*** Opening Supplied records ***

(** ** rechallenge.lua *)

Definition rechallenge (originKey greyKey holdKey scoreKey userKey tokenID originShard : string)
    (maxAttempts passScore holdScore nowMs userTTLms : Z) (s : S) : S * reply :=
  match HGET userKey "state" s with
  | None => (s, [RStr "unknown"; RStr "unknown"; RInt (-1); RInt 0; RInt (-1)])
  | Some state =>
      let attempts := num_or 0 (HGET userKey "rc_count" s) in
      let score := num_or 0 (HGET userKey "score" s) in
      let hb := num_or 0 (HGET userKey "hb_count" s) in
      if decide (state <> "greylist") then
        (s, [RStr "noop"; RStr state; RInt (-1); RInt attempts; RInt score])
      else
        match tonumber (HGET userKey "orig_rank" s) with
        | None => (s, [RStr "no_rank"; RStr state; RInt (-1); RInt attempts; RInt score])
        | Some rank =>
            let attempts := (attempts + 1) in
            let s := HSET userKey [("rc_count", itoa attempts); ("rc_at", itoa nowMs)] s in
            if maxAttempts <? attempts then
              let score := if score <? holdScore then holdScore else score in
              let s := (ZREM greyKey tokenID s).1 in
              let s := ZADD holdKey rank tokenID s in
              let s := HSET scoreKey [(tokenID, itoa score)] s in
              let s := HSET userKey [("state", "held"); ("shard", originShard);
                                     ("score", itoa score); ("scored_at", itoa nowMs);
                                     ("held_at", itoa nowMs)] s in
              let s := HDEL userKey ["greylisted_at"] s in
              let s := PEXPIRE userKey userTTLms s in
              (s, [RStr "exhausted"; RStr "held"; RInt rank; RInt attempts; RInt score])
            else
              let score := if passScore <? score then passScore else score in
              let s := (ZREM greyKey tokenID s).1 in
              let s := ZADD originKey rank tokenID s in
              let s := HSET scoreKey [(tokenID, itoa score)] s in
              let s := HSET userKey [("state", "waiting"); ("shard", originShard);
                                     ("score", itoa score); ("scored_at", itoa nowMs);
                                     ("restored_at", itoa nowMs); ("observe_from", itoa nowMs);
                                     ("hb_base", itoa hb)] s in
              let s := HDEL userKey ["greylisted_at"] s in
              let s := PEXPIRE userKey userTTLms s in
              (s, [RStr "restored"; RStr "waiting"; RInt rank; RInt attempts; RInt score])
        end
  end.

Definition rechallenge_lua (KEYS ARGV : list string) (s : S) : S * reply :=
  match KEYS, ARGV with
  | [o; g; h; sc; u], [tok; origin; maxa; pass; hold; now; ttl] =>
      rechallenge o g h sc u tok origin (arg maxa) (arg pass) (arg hold) (arg now) (arg ttl) s
  | _, _ => (s, [])
  end.

End Scripts.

*** Closing Supplied records ***

Requirement = Answer with a number only. How many lines in the records include the word "None"?

Response for this exercise = 2